Required work: Gather all lines in the data that hold the string "getDefaultExpressSessionConfig".

--- Data to use Enclosed Below ---

(** X7, witness: the sample configuration renames the session and keeps
    the default [resave]. *)
Lemma session_options_override_defaults_witness :
  obj_get "resave"
    (spread (spread (getDefaultExpressSessionConfig SampleConfig.config)
               (sessionOptions_of SampleConfig.config))
       [("store", JStore "redis")])
  = match obj_get "resave" (sessionOptions_of SampleConfig.config) with
    | Some v => Some v
    | None => obj_get "resave" (getDefaultExpressSessionConfig SampleConfig.config)
    end.
Proof.
  apply (session_options_override_defaults SampleConfig.config
           (spread (spread (getDefaultExpressSessionConfig SampleConfig.config)
                      (sessionOptions_of SampleConfig.config))
              [("store", JStore "redis")])
           "resave").
  - reflexivity.
  - discriminate.
Defined.

(** X8.  A [cookie] object in [sessionOptions] replaces the default
    cookie as a whole: the cookie of the session options is that object,
    so [httpOnly: true] and [secure] are not merged into it. *)
Theorem session_cookie_is_replaced (c : SSXServerConfig)
    (options : JsObject) (props : list (string * JsVal)) :
  completion (getExpressSessionConfig c) = Normal options ->
  obj_get "cookie" (sessionOptions_of c) = Some (JObject props) ->
  obj_prop "cookie" options = JObject props /\
  (obj_get "httpOnly" props = None ->
   exists cookie,
     obj_prop "cookie" options = JObject cookie /\
     obj_prop "httpOnly" cookie = JUndefined).
Proof.
  intros H Hc.
  apply getExpressSessionConfig_normal_inv in H as (storePart & -> & Hs).
  assert (Hp : obj_prop "cookie"
                 (spread (spread (getDefaultExpressSessionConfig c)
                            (sessionOptions_of c)) storePart)
               = JObject props).
  { unfold obj_prop. rewrite !obj_get_spread, Hc.
    destruct (store_of c) as [factory |].
    - now destruct Hs as (made & _ & ->).
    - now subst. }
  split; [exact Hp |].
  intros Hh. exists props. split; [exact Hp |].
  unfold obj_prop. now rewrite Hh.
Qed.

(** X8, witness: the sample configuration gives a cookie with a lifetime
    only. *)
Lemma session_cookie_is_replaced_witness :
  obj_prop "cookie"
    (spread (spread (getDefaultExpressSessionConfig SampleConfig.config)
               (sessionOptions_of SampleConfig.config))
       [("store", JStore "redis")])
  = JObject [("maxAge", JNumber 3600000)]
  /\
  (obj_get "httpOnly" [("maxAge", JNumber 3600000)] = None ->
   exists cookie,
     obj_prop "cookie"
       (spread (spread (getDefaultExpressSessionConfig SampleConfig.config)
                  (sessionOptions_of SampleConfig.config))
          [("store", JStore "redis")])
     = JObject cookie /\
     obj_prop "httpOnly" cookie = JUndefined).
Proof.
  apply (session_cookie_is_replaced SampleConfig.config
           (spread (spread (getDefaultExpressSessionConfig SampleConfig.config)
                      (sessionOptions_of SampleConfig.config))
              [("store", JStore "redis")])
           [("maxAge", JNumber 3600000)]);
    reflexivity.
Defined.

(** X9.  The store of the session options: when the configuration has a
    store factory, it is called with the [express-session] module and
    what it makes is the [store], whatever [sessionOptions.store] is; a
    throw of the factory is thrown by [getExpressSessionConfig]; without
    a factory the [store] is that of [sessionOptions], if any. *)
Theorem session_store_from_factory (c : SSXServerConfig) :
  match store_of c with
  | Some factory =>
      match factory express_session_module with
      | Normal made =>
          exists options,
            getExpressSessionConfig c = ([], Normal options) /\
            obj_get "store" options = Some made
      | Abrupt e => getExpressSessionConfig c = ([], Abrupt e)
      end
  | None =>
      exists options,
        getExpressSessionConfig c = ([], Normal options) /\
        obj_get "store" options = obj_get "store" (sessionOptions_of c)
  end.
Proof.
  rewrite getExpressSessionConfig_unfold.
  destruct (store_of c) as [factory |].
  - destruct (factory express_session_module) as [made | e]; [| reflexivity].
    eexists. split; [reflexivity |]. now rewrite obj_get_spread.
  - eexists. split; [reflexivity |]. rewrite !obj_get_spread. cbn.
    destruct (obj_get "store" (sessionOptions_of c)); reflexivity.
Qed.
Lemma vn30_for_attempts (start_date end_date : str) (max_retries : Z)
      (world : item_world) (todo : list Z) :
  download_vn30.for_attempts start_date end_date max_retries world todo
  = download_vn_stocks.for_attempts download_vn30.symbol start_date end_date
                                    max_retries world todo.
Proof.
  induction todo as [|a todo IH]; [reflexivity|].
  cbn [download_vn30.for_attempts download_vn_stocks.for_attempts].
  rewrite vn30_loop_body, IH. reflexivity.
Qed.

Lemma vn30_data (start_date end_date : str) (max_retries : Z)
      (world : item_world) :
  download_vn30.download_vn30_data start_date end_date max_retries world
  = download_vn_stocks.download_symbol_data download_vn30.symbol start_date
                                            end_date max_retries world.
Proof. apply vn30_for_attempts. Qed.

End Vn30.

(** ** The matcher *)

Section ReFacts.
Context `{U : PyUnicode}.

(** Completeness of the greedy repetition: if the rest of the pattern
    accepts after some run of characters of the class, the repetition
    finds a match (possibly a longer one). *)
Lemma greedy_complete (t : N -> bool) (k : str -> str -> option str)
      (xs rest taken : str) :
  Forall (fun c => t c = true) xs ->
  k (taken ++ xs) rest <> None ->
  greedy t k taken (xs ++ rest) <> None.
Proof.
  revert taken. induction xs as [|x xs IH]; intros taken Hxs Hk.
  - rewrite app_nil_r in Hk. simpl.
    destruct rest as [|c rest']; simpl; [exact Hk|].
    destruct (t c); [|exact Hk].
    destruct (greedy t k (taken ++ [c]) rest'); [discriminate | exact Hk].
  - inversion Hxs as [|? ? Hx Hxs']; subst. simpl. rewrite Hx.
    specialize (IH (taken ++ [x]) Hxs').
    rewrite <- app_assoc in IH. specialize (IH Hk).
    destruct (greedy t k (taken ++ [x]) (xs ++ rest)); [discriminate|].
    contradiction.
Qed.

Lemma plus_complete (t : N -> bool) (k : str -> str -> option str)
      (xs rest : str) :
  xs <> [] ->
  Forall (fun c => t c = true) xs ->
  k xs rest <> None ->
  plus t k (xs ++ rest) <> None.
Proof.
  intros Hne Hxs Hk. destruct xs as [|x xs]; [contradiction|].
  inversion Hxs as [|? ? Hx Hxs']; subst. simpl. rewrite Hx.
  apply (greedy_complete t k xs rest [x] Hxs' Hk).
Qed.

(** Soundness: what the repetition hands to the rest of the pattern is a
    run of characters of the class. *)
Lemma greedy_sound (t : N -> bool) (k : str -> str -> option str)
      (s taken r : str) :
  Forall (fun c => t c = true) taken ->
  greedy t k taken s = Some r ->
  exists taken' rest,
    Forall (fun c => t c = true) taken' /\ k taken' rest = Some r.
Proof.
  revert taken. induction s as [|c s IH]; intros taken Ht; simpl.
  - eauto.
  - destruct (t c) eqn:Hc; [|eauto].
    destruct (greedy t k (taken ++ [c]) s) eqn:G.
    + intros [= <-]. apply (IH (taken ++ [c])); [|exact G].
      apply Forall_app. split; [exact Ht | constructor; auto].
    + eauto.
Qed.

Lemma plus_sound (t : N -> bool) (k : str -> str -> option str) (s r : str) :
  plus t k s = Some r ->
  exists taken rest,
    Forall (fun c => t c = true) taken /\ k taken rest = Some r.
Proof.
  destruct s as [|c s]; simpl; [discriminate|].
  destruct (t c) eqn:Hc; [|discriminate].
  apply greedy_sound. constructor; auto.
Qed.

Lemma match_here_digits (p : pattern) (g s r : str) :
  groups_are_digits p = true ->
  Forall (fun c => re_isdigit c = true) g ->
  match_here p g s = Some r ->
  Forall (fun c => re_isdigit c = true) r.
Proof.
  revert g s. induction p as [|it p IH]; intros g s Hp Hg; simpl.
  - intros [= <-]. exact Hg.
  - simpl in Hp. apply andb_true_iff in Hp as [Hit Hp].
    destruct it as [c|cl grp].
    + destruct s as [|x s]; [discriminate|].
      destruct (re_ci_eq c x); [|discriminate]. apply IH; assumption.
    + intros H. apply plus_sound in H as [taken [rest [Ht H]]].
      apply IH in H; [exact H | exact Hp |].
      destruct grp; [|exact Hg].
      destruct cl; [discriminate | exact Ht].
Qed.

Lemma search_sound (p : pattern) (s r : str) :
  search p s = Some r -> exists s', match_here p [] s' = Some r.
Proof.
  induction s as [|c s IH]; simpl.
  - destruct (match_here p [] []) eqn:E; [|discriminate].
    intros [= <-]. eauto.
  - destruct (match_here p [] (c :: s)) eqn:E; [intros [= <-]; eauto|].
    exact IH.
Qed.

Lemma search_complete (p : pattern) (pre s : str) :
  match_here p [] s <> None -> search p (pre ++ s) <> None.
Proof.
  intros H. induction pre as [|c pre IH]; simpl.
  - destruct s as [|x s]; simpl; destruct (match_here p [] _); congruence.
  - destruct (match_here p [] (c :: pre ++ s)); [discriminate | exact IH].
Qed.

(** [re.search] returns the leftmost match. *)
Lemma search_skip (p : pattern) (pre s : str) :
  no_match_before p (length pre) (pre ++ s) ->
  search p (pre ++ s) = search p s.
Proof.
  induction pre as [|c pre IH]; intros H; [reflexivity|].
  cbn [app search].
  rewrite (H 0%nat ltac:(simpl; lia) : match_here p [] (c :: pre ++ s) = None).
  apply IH. intros i Hi. apply (H (S i)). simpl. lia.
Qed.

Lemma match_lit (w word : str) (p : pattern) (g post : str) :
  ci_word w word ->
  match_here (lit w ++ p) g (word ++ post) = match_here p g post.
Proof.
  intros H. induction H as [|c x w word Hc _ IH]; [reflexivity|].
  simpl. rewrite Hc. exact IH.
Qed.

Lemma py_int_nonneg (g : str) :
  Forall (fun c => re_isdigit c = true) g -> 0 <= py_int g.
Proof.
  unfold py_int.
  assert (forall acc, 0 <= acc ->
            Forall (fun c => re_isdigit c = true) g ->
            0 <= fold_left (fun a c => a * 10 + digit_value c) g acc) as H.
  { induction g as [|c g IH]; intros acc Ha Hg; simpl; [exact Ha|].
    inversion Hg as [|? ? Hc Hg']; subst. apply IH; [|exact Hg'].
    pose proof (digit_value_nonneg c Hc). lia. }
  apply H. lia.
Qed.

--- End of Enclosed Data to use ---

Result of this task:
    (spread (spread (getDefaultExpressSessionConfig SampleConfig.config)
    | None => obj_get "resave" (getDefaultExpressSessionConfig SampleConfig.config)
           (spread (spread (getDefaultExpressSessionConfig SampleConfig.config)
                 (spread (spread (getDefaultExpressSessionConfig c)
    (spread (spread (getDefaultExpressSessionConfig SampleConfig.config)
       (spread (spread (getDefaultExpressSessionConfig SampleConfig.config)
           (spread (spread (getDefaultExpressSessionConfig SampleConfig.config)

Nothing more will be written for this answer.